Lemma decode_rfc n l : (length l <= n)%nat → Forall is_byte l → decode (rfc_encode l) = l ∧ leftover (rfc_encode l) = [].
Proof.
  revert l. induction n as [|n IH]; intros l Hn Hl; [by destruct l; [|simpl in Hn; lia]|].
  assert (∀ m, 0 ≤ m < 64 → b64 (b64_char m) = m) as HA by (intros m Hm; by apply b64_alphabet_ok).
  assert (∀ m, 0 ≤ m < 64 → b64_char m ≠ 61) as HN by (intros m Hm; by apply b64_alphabet_ok).
  destruct l as [|a [|b [|c l]]]; [done|..].
  - rewrite Forall_singleton in Hl. unfold is_byte in Hl. unfold rfc_encode.
    change (pad (zlen (sextets [a]))) with [61; 61]. cbn [sextets fmap list_fmap app decode leftover].
    split; [|done]. rewrite (quad_bytes (a `div` 4) (a `mod` 4 * 16) 0 0); [|apply HA; zdm|apply HA; zdm|done|done|zdm|zdm|lia|lia].
    unfold quad_len. rewrite !decide_True by done. change (Z.to_nat 1) with 1%nat. cbn [take app]. f_equal. zdm.
  - rewrite !Forall_cons in Hl. destruct Hl as (Ha & Hb & _). unfold is_byte in *. unfold rfc_encode.
    change (pad (zlen (sextets [a; b]))) with [61]. cbn [sextets fmap list_fmap app decode leftover].
    split; [|done]. rewrite (quad_bytes (a `div` 4) (a `mod` 4 * 16 + b `div` 16) (b `mod` 16 * 4) 0);
      [|apply HA; zdm|apply HA; zdm|apply HA; zdm|done|zdm|zdm|zdm|lia].
    unfold quad_len. rewrite decide_True by done. rewrite decide_False by (apply HN; zdm).
    change (Z.to_nat 2) with 2%nat. cbn [take app]. f_equal; [zdm|]. f_equal. zdm.
  - rewrite !Forall_cons in Hl. destruct Hl as (Ha & Hb & Hc & Hl). unfold is_byte in Ha, Hb, Hc.
    destruct (IH l) as [I1 I2]; [simpl in Hn; lia|done|]. unfold rfc_encode in *.
    assert (pad (zlen (sextets (a :: b :: c :: l))) = pad (zlen (sextets l))) as ->.
    { unfold pad. cbn [sextets]. rewrite !zlen_cons. do 2 f_equal. zdm. }
    cbn [sextets fmap list_fmap app decode leftover]. fold_fmap. rewrite I1, I2. split; [|done].
    rewrite (quad_bytes (a `div` 4) (a `mod` 4 * 16 + b `div` 16) (b `mod` 16 * 4 + c `div` 64) (c `mod` 64));
      [|apply HA; zdm..|zdm|zdm|zdm|zdm].
    unfold quad_len. rewrite decide_False by (apply HN; zdm).
    change (Z.to_nat 3) with 3%nat. cbn [take app]. f_equal; [zdm|]. f_equal; [zdm|]. f_equal. zdm.
Qed.

Lemma put_quad_blit d dest q :
  length q = 3%nat → 0 ≤ dest → dest + 3 ≤ zlen d → put_quad d dest q = Ok (blit d dest q).
Proof.
  intros He Hd Hl. destruct q as [|y1 [|y2 [|y3 [|]]]]; try done. unfold put_quad.
  pose proof (wr_blit d dest [] y1 Hd) as W1. rewrite blit_nil, zlen_nil, Z.add_0_r in W1. rewrite W1, res_bind_ok by lia.
  pose proof (wr_blit d dest [y1] y2 Hd) as W2. change (zlen [y1]) with 1 in W2. cbn [app]. rewrite W2, res_bind_ok by lia.
  pose proof (wr_blit d dest [y1; y2] y3 Hd) as W3. change (zlen [y1; y2]) with 2 in W3. apply W3. lia.
Qed.

Lemma memcpy_blit d dest s t :
  0 ≤ dest → dest + zlen s + zlen t ≤ zlen d → memcpy (blit d dest s) (dest + zlen s) t = Ok (blit d dest (s ++ t)).
Proof.
  revert s. induction t as [|x t IH]; intros s Hd Hl; cbn [memcpy]; [by rewrite app_nil_r|].
  rewrite zlen_cons in Hl. pose proof (zlen_nonneg t). rewrite wr_blit, res_bind_ok by lia.
  replace (dest + zlen s + 1) with (dest + zlen (s ++ [x])) by (rewrite zlen_app; simpl; change (zlen [x]) with 1; lia).
  rewrite IH; [by rewrite <- app_assoc|done|]. rewrite zlen_app. change (zlen [x]) with 1. lia.
Qed.

Lemma decode_short l : (length l < 4)%nat → decode l = [] ∧ leftover l = l.
Proof. intros Hl. destruct l as [|a [|b [|c [|x l]]]]; simpl in *; try done. lia. Qed.

Lemma quad_len_bounds e : length e = 4%nat → 1 ≤ quad_len e ≤ 3 ∧ zlen (quad e) = 3.
Proof.
  intros He. destruct e as [|a [|b [|c [|x [|]]]]]; try done. split; [|done].
  unfold quad_len. repeat case_decide; lia.
Qed.

Lemma decode_quad e l :
  length e = 4%nat → decode (e ++ l) = take (Z.to_nat (quad_len e)) (quad e) ++ decode l ∧ leftover (e ++ l) = leftover l.
Proof. intros He. by destruct e as [|a [|b [|c [|x [|]]]]]. Qed.

Lemma slice_cons d i len : 0 ≤ i < zlen d → 0 < len →
  ∃ c, rd d i = Ok c ∧ slice d i len = c :: slice d (i + 1) (len - 1).
Proof.
  intros Hi Hl. destruct (rd_ok d i Hi) as (c & Hr & Hc). exists c. split; [done|]. unfold slice.
  rewrite (drop_S d c (Z.to_nat i) Hc). replace (Z.to_nat len) with (S (Z.to_nat (len - 1))) by lia.
  cbn [take]. do 2 f_equal. f_equal. lia.
Qed.

(** The decoder in the middle of its work: it never overtakes its input. *)
Lemma unbase64_loop_spec fuel d len src dest enc :
  0 ≤ dest → dest + zlen enc ≤ src ≤ len → len ≤ zlen d → zlen enc ≤ 4 →
  2 * (len - src) + (if decide (zlen enc = 4) then 1 else 0) + 1 ≤ Z.of_nat fuel →
  let s := enc ++ filter valid (slice d src (len - src)) in
  let n := dest + zlen (decode s) + zlen (leftover s) in
  ∃ d', unbase64_loop fuel d len src dest enc = Ok (d', n, zlen (leftover s)) ∧ zlen d' = zlen d ∧
    take (Z.to_nat n) d' = take (Z.to_nat dest) d ++ decode s ++ leftover s ∧
    drop (Z.to_nat len) d' = drop (Z.to_nat len) d ∧ n ≤ len.
Proof.
  revert d src dest enc. induction fuel as [|fuel IH]; intros d src dest enc Hd Hs Hl He Hf; [case_decide; lia|].
  cbn [unbase64_loop]. pose proof (zlen_nonneg enc). destruct (decide (zlen enc = 4)) as [E4|E4].
  - assert (length enc = 4%nat) as L4 by (unfold zlen in E4; lia).
    destruct (quad_len_bounds enc L4) as [Hq Hq3].
    rewrite put_quad_blit, res_bind_ok by (done || lia || (unfold zlen in Hq3; lia)). set (d1 := blit d dest (quad enc)).
    assert (zlen d1 = zlen d) as L1 by (apply zlen_blit; lia).
    destruct (IH d1 src (dest + quad_len enc) []) as (d' & H1 & H2 & H3 & H4 & H5); [lia|rewrite zlen_nil; lia|lia|rewrite zlen_nil; lia|rewrite decide_False by done; lia|].
    assert (slice d1 src (len - src) = slice d src (len - src)) as Esl.
    { unfold slice, d1. by rewrite drop_blit by lia. }
    rewrite Esl in *. cbn [app] in *. destruct (decode_quad enc (filter valid (slice d src (len - src))) L4) as [-> ->].
    set (r := filter valid (slice d src (len - src))) in *.
    assert (zlen (take (Z.to_nat (quad_len enc)) (quad enc)) = quad_len enc) as Eq
      by (unfold zlen in *; rewrite length_take; lia).
    exists d'. rewrite !zlen_app, Eq, !Z.add_assoc. split; [done|]. split; [lia|]. split; [|split; [|lia]].
    + rewrite H3. unfold d1. rewrite take_blit by lia. by rewrite <- !app_assoc.
    + rewrite H4. unfold d1. by apply drop_blit; lia.
  - destruct (decide (len ≤ src)) as [Hend|Hgo].
    + replace (len - src) with 0 by lia. rewrite slice_0, filter_nil, app_nil_r.
      destruct (decode_short enc) as [-> ->]; [unfold zlen in *; lia|]. rewrite zlen_nil, Z.add_0_r.
      pose proof (memcpy_blit d dest [] enc) as HM. change (zlen (@nil Z)) with 0 in HM.
      rewrite blit_nil, !Z.add_0_r in HM.
      rewrite HM, res_bind_ok by lia. cbn [app]. exists (blit d dest enc). split; [done|]. split; [apply zlen_blit; lia|].
      split; [|split; [apply drop_blit; lia|lia]].
      rewrite take_blit by lia. f_equal. rewrite to_nat_zlen. by apply take_ge.
    + destruct (slice_cons d src (len - src)) as (c & Hr & Hsl); [lia|lia|]. rewrite Hr, res_bind_ok, Hsl.
      replace (len - src - 1) with (len - (src + 1)) by lia. case_decide as Ev.
      * rewrite filter_cons_False by (unfold valid; lia).
        apply IH; try lia. case_decide; lia.
      * rewrite filter_cons_True by (unfold valid; lia).
        assert (zlen (enc ++ [c]) = zlen enc + 1) as Lc by (by rewrite zlen_app).
        destruct (IH d (src + 1) dest (enc ++ [c])) as (d' & HH); [lia|lia|lia|lia|case_decide; lia|].
        rewrite <- app_assoc in HH. by exists d'.
Qed.
(** A stream runs exactly while somebody listens: [set_waiting] on any
    destination sets that flag and no other, keeps the source running if and
    only if some destination waits, and calls [set_running] exactly when a
    destination starts to listen or the last one stops; a frame goes to the
    waiting destinations. *)
Lemma stream_runs_while_listened s i w :
  stream_ok s → (i < length (dest_list s))%nat →
  ∃ s', set_waiting s i w = Ok s' ∧ stream_ok s' ∧ dest_list s' = <[i := w]> (dest_list s) ∧
    calls s' = (if bool_decide (dest_list s !! i = Some w) then calls s
                else if w || negb (running s') then S (calls s) else calls s) ∧
    ∀ k, k ∈ deliver_frame_to_stream s' ↔ dest_list s' !! k = Some true.
Proof.
  intros Hs Hi. destruct (lookup_lt_is_Some_2 _ _ Hi) as [b Hb].
  assert (∀ s k, k ∈ deliver_frame_to_stream s ↔ dest_list s !! k = Some true) as HD.
  { clear. intros s k. unfold deliver_frame_to_stream. rewrite list_elem_of_fmap. split.
    - intros ([j x] & -> & [Hx Hj]%list_elem_of_filter). simpl in *. subst x.
      apply list_elem_of_lookup_1 in Hj as [n Hn]. rewrite list_lookup_imap in Hn.
      destruct (dest_list s !! n) eqn:E; simplify_eq/=. done.
    - intros Hk. exists (k, true). split; [done|]. apply list_elem_of_filter. split; [done|].
      apply list_elem_of_lookup_2 with k. by rewrite list_lookup_imap, Hk. }
  unfold set_waiting. rewrite Hb. destruct b, w.
  - exists s. rewrite insert_same by done. split; [done|]. split; [done|]. split; [done|]. split; [|apply HD].
    by rewrite bool_decide_eq_true_2.
  - set (s1 := with_dests s (<[i:=false]> (dest_list s))).
    rewrite (bool_decide_eq_false_2 (Some true = Some false)) by congruence.
    destruct (foldl orb false (dest_list s1)) eqn:E.
    + exists s1. apply foldl_orb in E as [?|E]; [done|]. split; [done|]. split; [|split; [done|split; [|apply HD]]].
      * split; [done|]. intros _. apply Hs. by apply list_elem_of_lookup_2 with i.
      * change (running s1) with (running s). assert (running s = true) as ->; [|done].
        apply Hs. by apply list_elem_of_lookup_2 with i.
    + exists (set_running s1 false). split; [done|]. split; [|split; [done|split; [done|apply HD]]].
      split; [done|]. intros Ht. assert (foldl orb false (dest_list s1) = true); [|congruence].
      apply foldl_orb. by right.
  - rewrite (bool_decide_eq_false_2 (Some false = Some true)) by congruence.
    eexists. split; [done|]. split; [|split; [done|split; [done|apply HD]]].
    split; [|done]. intros _. by apply elem_insert_true.
  - exists s. rewrite insert_same by done. split; [done|]. split; [done|]. split; [done|]. split; [|apply HD].
    by rewrite bool_decide_eq_true_2.
Qed.

Lemma stream_runs_while_listened_witness :
  ∃ s', set_waiting (mkStream [] 1 [true; false] true 1) 0 false = Ok s' ∧ running s' = false ∧ stream_ok s'.
Proof.
  destruct (stream_runs_while_listened (mkStream [] 1 [true; false] true 1) 0 false) as (s' & H1 & H2 & _).
  - split; [intros _; simpl; apply elem_of_cons; left; reflexivity|reflexivity].
  - simpl. lia.
  - exists s'. split; [exact H1|]. split; [vm_compute in H1; injection H1 as <-; reflexivity|exact H2].
Defined.
Lemma common_reply heap :
  length heap = 512%nat →
  built (add_header (add_header (add_header (http_create_reply heap 200 $"OK") $"Expires" $"0").1 $"Pragma" $"no-cache").1
    $"Cache-Control" $"no-cache").1 200 $"OK" (take 3 image_headers) 61.
Proof.
  intros Hh. pose proof (built_reply heap 200 $"OK" Hh ltac:(closed_nonzero) ltac:(vm_compute; reflexivity)) as H0.
  with_header H0 $"Expires" $"0" H1.
  with_header H1 $"Pragma" $"no-cache" H2.
  with_header H2 $"Cache-Control" $"no-cache" H3.
  exact H3.
Qed.

Lemma text_length hs len :
  0 ≤ len < 2147483648 → zlen (response_text $"HTTP/1.0" 200 $"OK" hs len) ≤ hdrs_size hs + 2 * zlen hs + 47.
Proof.
  intros Hl. unfold response_text. rewrite decide_True by lia. destruct (fmt_d_digits len) as (_ & _ & _ & Hk); [lia|].
  specialize (Hk 10%nat ltac:(lia) ltac:(simpl; lia)). rewrite !zlen_app, hdr_text_size.
  change (zlen (fmt_d 200)) with 3. unfold zlen. simpl. lia.
Qed.

(** A GET of a location that holds a frame is answered, when the send buffer
    has the room the code asks for, with one reply whose Content-Length is the
    length of its body, and the body is the frame as a JFIF file: the frame
    itself, or the frame with the segment put behind its first marker. The
    connection closes after it. *)
Lemma http_image_served h c b q heap req i loc p f n :
  names_location (http_loc_list h) i loc p req → streaming loc = false → length heap = 512%nat →
  h_frame loc = Some f → length_with_jfif loc = n → image_ok f n → n < 2147483648 →
  queue_of b q → zlen q + jf_length f + 400 < Z.of_nat (length (send_buf b)) →
  ∃ b', http_handle_msg h c b heap req = Ok (h, b') ∧ drop_after b' = true ∧
    queue_of b' (q ++ response_text $"HTTP/1.0" 200 $"OK" image_headers n ++ image f n) ∧ zlen (image f n) = n.
Proof.
  intros Hn Hs Hh Hf Ej Hi Hlt Hq Hroom. pose proof Hn as [Hloc Hp _ _ (method & Hm & Hg) Hu]. unfold http_handle_msg.
  rewrite Hm, res_bind_ok, Hg. unfold handle_GET. rewrite (find_named _ _ _ _ _ Hn), res_bind_ok, Hloc, Hu, res_bind_ok, Hp, res_bind_ok.
  rewrite (decide_False (P := zlen p < zlen p)) by lia. rewrite Hf. rewrite (avail_queue b q Hq).
  pose proof Hi as [Hi1 Hi2]. pose proof (zlen_nonneg q).
  rewrite (decide_False (P := Z.of_nat _ < _)) by (unfold zlen in *; lia). rewrite Hs, Ej.
  pose proof (common_reply heap Hh) as B0. with_header B0 $"Connection" $"close" B1.
  with_header B1 $"Content-Type" $"image/jpeg" B2.
  cbv zeta. match goal with |- context [tcp_send_pmsg _ ?m n] => set (m2 := m) in * end.
  assert (queue_of (set_drop_after b) q) as Hq' by (by destruct Hq).
  pose proof (text_length image_headers n ltac:(lia)) as Ht. change (hdrs_size image_headers + 2 * zlen image_headers + 47) with 147 in Ht.
  change ((take 3 image_headers ++ _) ++ _) with image_headers in B2.
  destruct (send_built (set_drop_after b) q m2 200 $"OK" image_headers _ n Hq' B2 ltac:(lia) Hlt) as (b1 & -> & Q1 & L1 & D1); [cbn [set_drop_after send_buf]; lia|].
  rewrite res_bind_ok. rewrite (decide_True (P := 0 ≤ 0)) by lia. cbn [set_drop_after send_buf] in L1.
  destruct (send_frame_queue f n b1 _ Hi Q1) as (Q2 & _ & D2); [rewrite zlen_app, L1; lia|].
  eexists. split; [reflexivity|]. split; [rewrite D2, D1; done|]. split; [by rewrite app_assoc|by apply image_length].
Qed.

■ ■ ■ ■

> Required action
In the listing above, find the line containing "only if some" and the line containing "apply list_elem_of_lookup_2 with k.", then quote both, plus every line between them, exactly as written.

> The completed task
    only if some destination waits, and calls [set_running] exactly when a
    destination starts to listen or the last one stops; a frame goes to the
    waiting destinations. *)
Lemma stream_runs_while_listened s i w :
  stream_ok s → (i < length (dest_list s))%nat →
  ∃ s', set_waiting s i w = Ok s' ∧ stream_ok s' ∧ dest_list s' = <[i := w]> (dest_list s) ∧
    calls s' = (if bool_decide (dest_list s !! i = Some w) then calls s
                else if w || negb (running s') then S (calls s) else calls s) ∧
    ∀ k, k ∈ deliver_frame_to_stream s' ↔ dest_list s' !! k = Some true.
Proof.
  intros Hs Hi. destruct (lookup_lt_is_Some_2 _ _ Hi) as [b Hb].
  assert (∀ s k, k ∈ deliver_frame_to_stream s ↔ dest_list s !! k = Some true) as HD.
  { clear. intros s k. unfold deliver_frame_to_stream. rewrite list_elem_of_fmap. split.
    - intros ([j x] & -> & [Hx Hj]%list_elem_of_filter). simpl in *. subst x.
      apply list_elem_of_lookup_1 in Hj as [n Hn]. rewrite list_lookup_imap in Hn.
      destruct (dest_list s !! n) eqn:E; simplify_eq/=. done.
    - intros Hk. exists (k, true). split; [done|]. apply list_elem_of_filter. split; [done|].
      apply list_elem_of_lookup_2 with k. by rewrite list_lookup_imap, Hk. }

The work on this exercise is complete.